The students representing the organization and their parents listened as Nic Kearfoot, athletic director at NCHS, and Stan Lewis, athletic director at Normal West offered to address any issues Board members may have had. The teams will practice at the practice field at Kingsley Junior High School, the former home of NCHS, and games will take place at Ironmen Field at NCHS and Wildcat Field at Normal West. The ADs explained boys’ games will be played at NCHS while girls’ games will be played at Normal West. Lewis said the reason for that is because fields for girls’ games are marked differently than they are for boys’ games.

Lewis said since the schools got a bit of a late start in getting the organizational matters taken care of, more than likely the teams would travel to Chicago suburban schools for some games rather than playing host to those schools this time around.

Board Member Meta Mickens-Baker asked about what amount of class time would students be absent from if they are playing on the road. Lewis said that is a “valid concern for any of our sports,” adding if games are in the Chicago suburbs or St. Louis, he envisioned doing those games on Saturdays to prevent any class time from suffering as a result.
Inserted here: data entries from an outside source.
(* ===== verification/Search.v ===== *)
(** * contracts/NFTMarketplace.sol: collection search

    The case-insensitive substring test with its two loops over bytes, the
    filter predicate, and the two-pass search (count, then fill an array of
    that size), with the reference definitions they are proved equal to. *)

From stdpp Require Import base list gmap strings numbers.
From Stdlib Require Import ZArith Lia.
From S2P Require Import Prelude Evm MarketStorage Marketplace.

(** [bytes(s)]: the bytes of a string, as numbers 0..255. *)
Fixpoint bytes_of (s : string) : list Z :=
  match s with
  | EmptyString => []
  | String a s => Z.of_N (Ascii.N_of_ascii a) :: bytes_of s
  end.

(** [if (b >= 0x41 && b <= 0x5A) b |= 0x20;] *)
Definition lower_byte (b : Z) : Z :=
  if (65 <=? b)%Z && (b <=? 90)%Z then Z.lor b 32 else b.

(** The inner loop: compares [search] with [base] from position [i].  [fuel]
    counts the turns left, [search.length - j]. *)
Fixpoint match_at (base search : list Z) (i j fuel : nat) : result evm_error bool :=
  match fuel with
  | 0 => Ok true
  | S fuel =>
      b ← array_get base (i + j);
      s ← array_get search j;
      if (lower_byte b =? lower_byte s)%Z then match_at base search i (S j) fuel
      else Ok false
  end.

(** The outer loop: positions [i .. base.length - search.length]. *)
Fixpoint find_from (base search : list Z) (i fuel : nat) : result evm_error bool :=
  match fuel with
  | 0 => Ok false
  | S fuel =>
      found ← match_at base search i 0 (length search);
      if found : bool then Ok true else find_from base search (S i) fuel
  end.

Definition _containsIgnoreCase (_base _search : string) : result evm_error bool :=
  let base := bytes_of _base in
  let search := bytes_of _search in
  if decide (length search = 0) then Ok true else
  if decide (length base < length search) then Ok false else
  find_from base search 0 (length base - length search + 1).

(** [a || b], where [b] is evaluated only when [a] is false. *)
Definition sol_or (a b : result evm_error bool) : result evm_error bool :=
  x ← a; if x : bool then Ok true else b.

Definition _matchesSearchCriteria (col : Collection) (searchTerm category : string)
    (floorPrice minFloorPrice maxFloorPrice : Z) : result evm_error bool :=
  matchesSearch ←
    sol_or (Ok (bool_decide (length (bytes_of searchTerm) = 0)))
      (sol_or (_containsIgnoreCase (c_name col) searchTerm)
              (_containsIgnoreCase (c_symbol col) searchTerm));
  matchesCategory ←
    sol_or (Ok (bool_decide (length (bytes_of category) = 0)))
      (_containsIgnoreCase (c_category col) category);
  let matchesPrice :=
    ((minFloorPrice =? 0)%Z || (minFloorPrice <=? floorPrice)%Z) &&
    ((maxFloorPrice =? 0)%Z || (floorPrice <=? maxFloorPrice)%Z) in
  mret (matchesSearch && matchesCategory && matchesPrice).

Section search.
Variables (s : MarketStorage) (searchTerm category : string).
Variables (minFloorPrice maxFloorPrice : Z).

Definition search_hit (a : address) : result evm_error bool :=
  let col := (collections s).[a] in
  if negb (c_isActive col) then Ok false else
  _matchesSearchCriteria col searchTerm category (_getFloorPrice s a)
    minFloorPrice maxFloorPrice.

Definition search_result (a : address) : SearchResult :=
  let col := (collections s).[a] in
  {| r_collectionAddress := c_collectionAddress col; r_name := c_name col;
     r_symbol := c_symbol col; r_category := c_category col;
     r_totalSupply := c_totalSupply col; r_floorPrice := _getFloorPrice s a;
     r_isActive := true |}.

(** First pass: [resultCount]. *)
Fixpoint search_count (addrs : list address) (resultCount : nat) : result evm_error nat :=
  match addrs with
  | [] => Ok resultCount
  | a :: addrs =>
      hit ← search_hit a;
      search_count addrs (if hit : bool then S resultCount else resultCount)
  end.

(** Second pass: fills [results] while [currentIndex < resultCount]. *)
Fixpoint search_fill (resultCount : nat) (addrs : list address)
    (results : list SearchResult) (currentIndex : nat)
    : result evm_error (list SearchResult) :=
  match addrs with
  | [] => Ok results
  | a :: addrs =>
      if decide (currentIndex < resultCount) then
        hit ← search_hit a;
        if hit : bool then
          results ← array_set results currentIndex (search_result a);
          search_fill resultCount addrs results (S currentIndex)
        else search_fill resultCount addrs results currentIndex
      else Ok results
  end.
End search.

(** A fresh [SearchResult] of a memory array. *)
#[export] Instance SearchResult_zero : SolZero SearchResult :=
  {| r_collectionAddress := 0; r_name := ""; r_symbol := ""; r_category := "";
     r_totalSupply := 0; r_floorPrice := 0; r_isActive := false |}.

Definition _searchWithFilters (s : MarketStorage) (searchTerm category : string)
    (minFloorPrice maxFloorPrice : Z) : result evm_error (list SearchResult) :=
  resultCount ← search_count s searchTerm category minFloorPrice maxFloorPrice
                  (collectionAddresses s) 0;
  search_fill s searchTerm category minFloorPrice maxFloorPrice resultCount
    (collectionAddresses s) (replicate resultCount sol_zero) 0.

Definition searchCollections (s : MarketStorage) (searchTerm : string)
    : result evm_error (list SearchResult) :=
  _searchWithFilters s searchTerm "" 0 0.

Definition searchCollectionsWithFilters (s : MarketStorage) (searchTerm category : string)
    (minFloorPrice maxFloorPrice : Z) : result evm_error (list SearchResult) :=
  _searchWithFilters s searchTerm category minFloorPrice maxFloorPrice.

(** ** Reference definitions *)

(** [search] occurs in [base], letters compared without case. *)
Definition occurs_ignoring_case (base search : list Z) : Prop :=
  ∃ pre mid post, base = pre ++ mid ++ post ∧ lower_byte <$> mid = lower_byte <$> search.

Definition slice_eqb (base search : list Z) (i : nat) : bool :=
  bool_decide (lower_byte <$> take (length search) (drop i base) = lower_byte <$> search).

Definition contains_spec (_base _search : string) : bool :=
  existsb (slice_eqb (bytes_of _base) (bytes_of _search))
    (seq 0 (length (bytes_of _base) - length (bytes_of _search) + 1)).

Definition matches_spec (col : Collection) (searchTerm category : string)
    (floorPrice minFloorPrice maxFloorPrice : Z) : bool :=
  (contains_spec (c_name col) searchTerm || contains_spec (c_symbol col) searchTerm) &&
  contains_spec (c_category col) category &&
  (((minFloorPrice =? 0)%Z || (minFloorPrice <=? floorPrice)%Z) &&
   ((maxFloorPrice =? 0)%Z || (floorPrice <=? maxFloorPrice)%Z)).

Definition hit_spec (s : MarketStorage) (searchTerm category : string)
    (minFloorPrice maxFloorPrice : Z) (a : address) : bool :=
  c_isActive (collections s).[a] &&
  matches_spec (collections s).[a] searchTerm category (_getFloorPrice s a)
    minFloorPrice maxFloorPrice.

Definition search_spec (s : MarketStorage) (searchTerm category : string)
    (minFloorPrice maxFloorPrice : Z) : list SearchResult :=
  search_result s <$>
    List.filter (hit_spec s searchTerm category minFloorPrice maxFloorPrice)
      (collectionAddresses s).

(** ** The substring test *)

Lemma match_at_run base search i j fuel :
  j + fuel = length search → i + length search ≤ length base →
  match_at base search i j fuel =
    Ok (bool_decide (lower_byte <$> take fuel (drop (i + j) base)
                     = lower_byte <$> drop j search)).
Proof.
  revert j. induction fuel as [|fuel IH]; intros j Hj Hi; cbn.
  - rewrite (drop_ge search j) by lia. by rewrite bool_decide_true.
  - destruct (lookup_lt_is_Some_2 base (i + j)) as [b Hb]; [lia|].
    destruct (lookup_lt_is_Some_2 search j) as [c Hc]; [lia|].
    unfold array_get. rewrite Hb, Hc. cbn.
    rewrite (drop_S base b (i + j)), (drop_S search c j) by done. cbn.
    destruct (Z.eqb_spec (lower_byte b) (lower_byte c)) as [E|E].
    + rewrite IH by lia. replace (i + S j) with (S (i + j)) by lia.
      f_equal. apply bool_decide_ext. rewrite E.
      split; [by intros -> | by intros [= ->]].
    + rewrite bool_decide_false; [done|]. by intros [= ? ?].
Qed.

Lemma find_from_run base search i fuel :
  i + fuel + length search ≤ S (length base) →
  find_from base search i fuel = Ok (existsb (slice_eqb base search) (seq i fuel)).
Proof.
  revert i. induction fuel as [|fuel IH]; intros i Hi; cbn; [done|].
  rewrite match_at_run by lia. cbn.
  replace (i + 0) with i by lia.
  change (bool_decide _) with (slice_eqb base search i).
  destruct (slice_eqb base search i); cbn; [done|]. apply IH. lia.
Qed.

Lemma slice_eqb_short base search i :
  length base < i + length search → 0 < length search → slice_eqb base search i = false.
Proof.
  intros Hl H0. unfold slice_eqb. apply bool_decide_eq_false. intros E.
  apply (f_equal length) in E. rewrite !length_fmap, length_take, length_drop in E. lia.
Qed.

Lemma _containsIgnoreCase_run _base _search :
  _containsIgnoreCase _base _search = Ok (contains_spec _base _search).
Proof.
  unfold _containsIgnoreCase, contains_spec.
  set (base := bytes_of _base). set (search := bytes_of _search).
  case_decide as H0.
  - f_equal. symmetry. apply existsb_exists. exists 0. split; [apply in_seq; lia|].
    unfold slice_eqb. apply nil_length_inv in H0. rewrite H0. done.
  - case_decide as Hlt.
    + replace (length base - length search + 1) with 1 by lia. cbn.
      by rewrite slice_eqb_short by lia.
    + apply find_from_run. lia.
Qed.

Lemma slice_eqb_true base search i :
  slice_eqb base search i = true → occurs_ignoring_case base search.
Proof.
  unfold slice_eqb. rewrite bool_decide_eq_true. intros E.
  exists (take i base), (take (length search) (drop i base)),
    (drop (length search) (drop i base)).
  by rewrite !take_drop.
Qed.

Lemma contains_spec_true _base _search :
  contains_spec _base _search = true ↔
  occurs_ignoring_case (bytes_of _base) (bytes_of _search).
Proof.
  unfold contains_spec. rewrite existsb_exists. split.
  - intros (i & _ & Hi). by eapply slice_eqb_true.
  - intros (pre & mid & post & -> & E).
    assert (Hl : length mid = length (bytes_of _search)).
    { apply (f_equal length) in E. by rewrite !length_fmap in E. }
    exists (length pre). split.
    + apply in_seq. rewrite !length_app. lia.
    + unfold slice_eqb. rewrite bool_decide_eq_true.
      rewrite drop_app_length, <- Hl, take_app_length. done.
Qed.

(** ** The filters *)

Lemma contains_spec_empty _base _search :
  length (bytes_of _search) = 0 → contains_spec _base _search = true.
Proof.
  intros H. apply contains_spec_true. apply nil_length_inv in H. rewrite H.
  by exists [], [], (bytes_of _base).
Qed.

Lemma _matchesSearchCriteria_run col searchTerm category floorPrice mn mx :
  _matchesSearchCriteria col searchTerm category floorPrice mn mx =
    Ok (matches_spec col searchTerm category floorPrice mn mx).
Proof.
  unfold _matchesSearchCriteria, matches_spec, sol_or.
  rewrite !_containsIgnoreCase_run.
  assert (Hor : ∀ x y : bool, (r ← Ok (X := evm_error) x; if r : bool then Ok true else Ok y)
                = Ok (x || y)) by (by intros [] []).
  rewrite !Hor.
  assert (Hempty : ∀ b t, bool_decide (length (bytes_of t) = 0) || contains_spec b t
                          = contains_spec b t).
  { intros b t. case_bool_decide as Ht; [by rewrite contains_spec_empty | done]. }
  rewrite orb_assoc. rewrite !Hempty. cbn. done.
Qed.

Lemma search_hit_run s searchTerm category mn mx a :
  search_hit s searchTerm category mn mx a = Ok (hit_spec s searchTerm category mn mx a).
Proof.
  unfold search_hit, hit_spec. destruct (c_isActive _); cbn; [|done].
  apply _matchesSearchCriteria_run.
Qed.

(** ** The two passes *)
Section two_passes.
Variables (s : MarketStorage) (searchTerm category : string) (mn mx : Z).
Abbreviation hits addrs := (List.filter (hit_spec s searchTerm category mn mx) addrs).

Lemma search_count_run addrs n :
  search_count s searchTerm category mn mx addrs n = Ok (n + length (hits addrs)).
Proof.
  revert n. induction addrs as [|a addrs IH]; intros n; cbn; [by rewrite Nat.add_0_r|].
  rewrite search_hit_run. cbn. destruct (hit_spec _ _ _ _ _ a); rewrite IH; cbn; [|done].
  f_equal. lia.
Qed.

Lemma array_set_app {A} (pre suf : list A) x v :
  array_set (pre ++ x :: suf) (length pre) v = Ok ((pre ++ [v]) ++ suf).
Proof.
  unfold array_set. rewrite decide_True by (rewrite length_app; cbn; lia).
  by rewrite insert_app_r_alt, Nat.sub_diag, <- app_assoc by lia.
Qed.

Lemma search_fill_run addrs pre rc :
  rc = length pre + length (hits addrs) →
  search_fill s searchTerm category mn mx rc addrs
    (pre ++ replicate (length (hits addrs)) sol_zero) (length pre)
  = Ok (pre ++ (search_result s <$> hits addrs)).
Proof.
  revert pre. induction addrs as [|a addrs IH]; intros pre Hrc; cbn in *;
    [by rewrite app_nil_r|].
  case_decide as Hlt.
  - rewrite search_hit_run. cbn.
    destruct (hit_spec _ _ _ _ _ a) eqn:Hhit; cbn in *.
    + rewrite array_set_app. cbn.
      replace (S (length pre)) with (length (pre ++ [search_result s a]))
        by (rewrite length_app; cbn; lia).
      rewrite IH by (rewrite length_app; cbn; lia). by rewrite <- app_assoc.
    + by rewrite IH.
  - destruct (hit_spec _ _ _ _ _ a); cbn in *; [lia|].
    assert (hits addrs = []) as -> by (apply nil_length_inv; lia). done.
Qed.

Lemma _searchWithFilters_run :
  _searchWithFilters s searchTerm category mn mx = Ok (search_spec s searchTerm category mn mx).
Proof.
  unfold _searchWithFilters, search_spec. rewrite search_count_run. cbn.
  by apply (search_fill_run (collectionAddresses s) []).
Qed.
End two_passes.

(** ** Properties *)


(** C19: the two-pass search (count the hits, then fill an array of that size)
    never reverts and returns, in creation order, one result for every active
    collection that passes the text, category and price filters. *)
Theorem search_two_passes_correct (s : MarketStorage) (searchTerm category : string)
    (minFloorPrice maxFloorPrice : Z) :
  searchCollectionsWithFilters s searchTerm category minFloorPrice maxFloorPrice =
    Ok (search_spec s searchTerm category minFloorPrice maxFloorPrice).
Proof. apply _searchWithFilters_run. Qed.

Example containsIgnoreCase_ex :
  _containsIgnoreCase "Test Collection" "tesT c" = Ok true ∧
  _containsIgnoreCase "Test" "Test Collection" = Ok false.
Proof. split; reflexivity. Qed.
He said the teams’ options for local contests are a little more limited, but would be looking to play “during as many Saturdays as we could get within the confines of the season. The regular season runs from mid-March through mid-May followed by playoffs which run through May and part of June.

Bloomington-based District 87’s School Board was to have a presentation given to them to consider related to this venture. That meeting took place the same time Unit 5 met in the cafeteria of Normal Community West High School for their Board meeting Wednesday.

The sports conference both NCHS and Normal West belong to, Big 12 Conference, has no schools competing in lacrosse, Lewis said, but there are a couple coop teams within driving distance of the Twin Cities, including in Washington and Dunlap.

During public comments Mike Buelow, president of Friends of Bloomington-Normal Lacrosse, told Board members the group began in 2011 and only had 15 kids when it started and now has ten times that number now. “The dream of these athletes to play for their school is real, and with your help, it can become a reality.”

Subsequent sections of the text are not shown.